The 1970s at PLU were a time of change, a theme I later realized would repeat itself regularly. The 4-1-4 calendar was in its first iteration, with the January term called the Interim. Students were required to take two interim courses in their four years; faculty was encouraged to teach innovative courses outside the regular curriculum and even outside their specific disciplines. President William O. Rieke came to PLU in 1975 and soon after capital construction projects resumed, including plans for a new, much-needed music/fine arts facility. At the time I didn’t believe those who told me that academic buildings take between 15-20 years from conception to completion. The envisioned building was approved in concept in 1978 and the Mary Baker Russell Music Center was completed in 1998 – exactly 20 years! I’m grateful to have been in on the project from the very beginning and to have witnessed the enthusiasm and support of two presidents toward realizing that dream over two decades.

The 1980s saw the emergence of study away as an important PLU facet. The Rieke Science Center was completed, faculty governance grew stronger and recruitment of new students became increasingly focused. Academic programs grew stronger and new programs were undertaken. At the end of the decade, the university celebrated its centennial, with a year long celebration that included the world premiere of my colleague Gregory Youtz’s opera on Northwest Native American history and simultaneous international tours to China (by the Choir of the West and University Orchestra) and to Norway (by the Wind Ensemble and University Chorale), thereby affirming both our place on the Pacific Rim and our Scandinavian history.

The times of change returned in the early 1990s as enrollment downturns of the previous decade finally hit PLU and the university entered uncertain economic times. PLU’s current president, Loren J. Anderson arrived and led the university through those turbulent times. The university emerged in the new millennium with additional focus and fiscal discipline. Long-range planning and short-term initiatives were instituted, the former producing planning documents titled PLU 2000 and PLU 2010, the latter involving annual creation, monitoring and assessment of shorter-term goals. The university is currently in the first year of a three-year, pan-university cycle to produce the next planning document, PLU 2020. The last decade has seen strengthening of our three institutional hallmarks: ever-increasing numbers of students participating in study away, increased student-faculty research and, thanks to the support of the Lilly Foundation, continued emphasis on leading intentional lives by exploring and seeking vocation.

On that fateful quick visit in the summer of 1969 it was the people of PLU who impressed me the most and made my decision to join this community so easy. I met a few faculty and administrators that day, including Maurice Skones, my earliest mentor and predecessor as chair of the music department. In the subsequent years, I have counted myself blessed to have worked with so many distinguished colleagues across the campus: from the faculty, the administration and the staff. And it didn’t take me long into my first term of teaching here to realize how special the PLU students are!

We in music have always engaged in student-faculty research since our common enterprise is to make music together. In many ways (technology, multitasking!) the students have changed. But in the most fundamental ways (passion, commitment, talent) they remain the best indicator of PLU’s uniqueness.

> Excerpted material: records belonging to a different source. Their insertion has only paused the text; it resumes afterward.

(** * BHAP tracker: the proposal store queries and the proposal page

    A shallow embedding of [bhap.go] and [bhap_page.go].  Go's [int] is
    the 64-bit two's complement integer of the App Engine runtime, held
    as a [Z] with its wrap-around written out; Go strings are [string];
    a nil-able [*datastore.Key] is an [option Key]; a Go result pair
    [(v, err)] is a Rocq pair whose second component is [option error]. *)

From Stdlib Require Import ZArith List String Ascii Bool Lia.
From Stdlib Require Import Sorted Permutation DecimalString.
Import ListNotations.

#[local] Set Warnings "-register-all".
Local Open Scope string_scope.
Local Open Scope Z_scope.
Local Open Scope list_scope.

(** ** Go's [int] *)

Module GoInt.

Definition min_int : Z := - 2 ^ 63.
Definition max_int : Z := 2 ^ 63 - 1.

(** The values an [int] can hold. *)
Definition in_int (z : Z) : Prop := min_int <= z <= max_int.

(** Two's complement wrap-around of an exact result. *)
Definition wrap (z : Z) : Z := (z + 2 ^ 63) mod 2 ^ 64 - 2 ^ 63.

Definition add (a b : Z) : Z := wrap (a + b).
Definition sub (a b : Z) : Z := wrap (a - b).
Definition mul (a b : Z) : Z := wrap (a * b).

(** Integer division truncates toward zero and panics on a zero
    divisor ([None]). *)
Definition quo (a b : Z) : option Z :=
  if b =? 0 then None else Some (wrap (Z.quot a b)).

End GoInt.
(** An action that happens, or raises instead. *)
Definition perform (event : os_event) (failure : option exn) : io unit :=
  match failure with
  | None => ([event], Ok tt)
  | Some e => ([], Raise e)
  end.

(** [try: body finally: cleanup] *)
Definition try_finally {A} (body : io A) (cleanup : io unit) : io A :=
  (body.1 ++ cleanup.1,
   match cleanup.2 with
   | Ok _ => body.2
   | Raise e => Raise e
   end).

(** [with tempfile.NamedTemporaryFile(suffix=".pem") as t: block]: the file
    is removed when the block is left, however it is left. *)
Definition with_NamedTemporaryFile {A} (h : host) (block : str -> io A) : io A :=
  match host_tempfile h with
  | Raise e => ([], Raise e)
  | Ok name =>
      try_finally (_ ← perform (TempFileCreate name) None; block name)
                  (perform (TempFileDelete name) None)
  end.

Definition tunnel_cmd (name : str) (info : ProxyInfo) : list str :=
  ["ssh";
   "-i";
   name;
   "-T";
   "-n";
   "-N";
   "-L";
   str_of_Z (remote_port info) +:+ ":" +:+ remote_addr info +:+ ":"
     +:+ str_of_Z (remote_port info);
   "ubuntu@" +:+ elastic_ip info;
   "-o";
   "StrictHostKeyChecking=no"].

(** [with proxy_tunnel(info): body], with [body] the outcome of the block
    that runs at the [yield].  The wait after [Popen] stands before the
    [try]: when it raises, the [finally] clause is not reached. *)
Definition proxy_tunnel (h : host) (info : option ProxyInfo) (body : result unit) : io unit :=
  match info with
  | None => ([BodyRun], body)
  | Some info =>
      with_NamedTemporaryFile h (fun name =>
        _ ← perform (FileWrite name (proxy_key info)) (host_write h);
        let cmd := tunnel_cmd name info in
        _ ← perform (ProcessSpawn cmd) (host_spawn h);
        _ ← perform (Sleep 3) (host_sleep h);
        try_finally ([BodyRun], body) (perform ProcessKill None))
  end.

Definition count_event (p : os_event -> bool) (events : list os_event) : nat :=
  length (List.filter p events).

Definition is_spawn (ev : os_event) : bool :=
  match ev with ProcessSpawn _ => true | _ => false end.
Definition is_kill (ev : os_event) : bool :=
  match ev with ProcessKill => true | _ => false end.
Definition is_create (ev : os_event) : bool :=
  match ev with TempFileCreate _ => true | _ => false end.
Definition is_delete (ev : os_event) : bool :=
  match ev with TempFileDelete _ => true | _ => false end.
Definition is_body (ev : os_event) : bool :=
  match ev with BodyRun => true | _ => false end.

(** ** Further concrete inputs *)

Module MoreExamples.

(** [DebianSlim("3.10.1")] *)
Definition debian_slim_310 : DebianSlim :=
  mkDebianSlim
    (mkLayer "c:e3b0c44298fc1c149afbf4c8996fb92427ae41e4649b934ca495991b7852b855"
             (Some "python-3.10.1-slim-buster-base") [] [] [] false false None)
    "3.10.1".

(** A session that resolves the layers that have a tag and no others. *)
Definition tags_only_session : Session :=
  mkSession "se-1"
    (fun layer => if truthy (tag layer)
                  then Ok (with_object_id (Some ("la-" +:+ default "" (tag layer))) layer)
                  else Raise (RpcError "not found"))
    (fun _ => O).

(** A session that knows no layer, and takes the longer to say so the
    shorter the layer's [local_id] is. *)
Definition slow_session : Session :=
  mkSession "se-1"
    (fun layer => Raise (RpcError ("not found: " +:+ local_id layer)))
    (fun layer => 10 - String.length (local_id layer)).

(** A remote side that cannot be reached. *)
Definition down_stub : Stub :=
  mkStub (fun _ => Raise (RpcError "unavailable")) (fun _ => Raise (RpcError "unavailable")).

Definition tagged (t : str) : Layer := mkLayer "c:tag" (Some t) [] [] [] false false None.
Definition untagged (id : str) : Layer := mkLayer id None [] [] [] false false None.

(** A layer over two base layers; the session answers for the second
    before it answers for the first. *)
Definition two_unknown_bases : Layer :=
  mkLayer "z" None [("a", untagged "u"); ("b", untagged "long-id")] [] [] false false None.

(** A layer over two base layers with tags. *)
Definition two_tagged_bases : Layer :=
  mkLayer "y" (Some "") [("a", tagged "t1"); ("c", tagged "t2")]
          [list_byte_of_string "RUN ls"] [("f.txt", list_byte_of_string "abc")]
          true false None.

Definition proxy : ProxyInfo := mkProxyInfo "-----BEGIN KEY-----" 5432 "10.0.0.7" "52.1.2.3".

Definition good_host : host := mkHost (Ok "/tmp/tmpa1b2.pem") None None None.
Definition no_ssh_host : host :=
  mkHost (Ok "/tmp/tmpa1b2.pem") None (Some (RpcError "ssh: not found")) None.

(** A host on which the user interrupts the wait after [ssh] has started. *)
Definition interrupted_host : host :=
  mkHost (Ok "/tmp/tmpa1b2.pem") None None (Some KeyboardInterrupt).

End MoreExamples.

(** ** Concrete inputs *)

Module Examples.
#[local] Open Scope Z_scope.

Definition sha := SHA256.hexdigest.

Definition octets (s : str) : bytes := list_byte_of_string s.

(** [Layer(tag="python-3.9.5-slim-buster-base")] *)
Definition slim : Layer :=
  mkLayer "c:e3b0c44298fc1c149afbf4c8996fb92427ae41e4649b934ca495991b7852b855"
          (Some "python-3.9.5-slim-buster-base") [] [] [] false false None.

Just as the student body renews itself with each new class, so too does the faculty, but on a slower time schedule. The decade past has also been marked by a sea change in the makeup of that faculty. Colleagues of my generation at PLU (we came in the ’70s and stayed) have retired after long and satisfying careers, and a whole new cohort of committed PLU faculty are beginning their careers here. My hope for them is a professional and personal life as full, rich and sustained as I’ve enjoyed at this very special place.

David Robbins is professor of music and chair of the music department.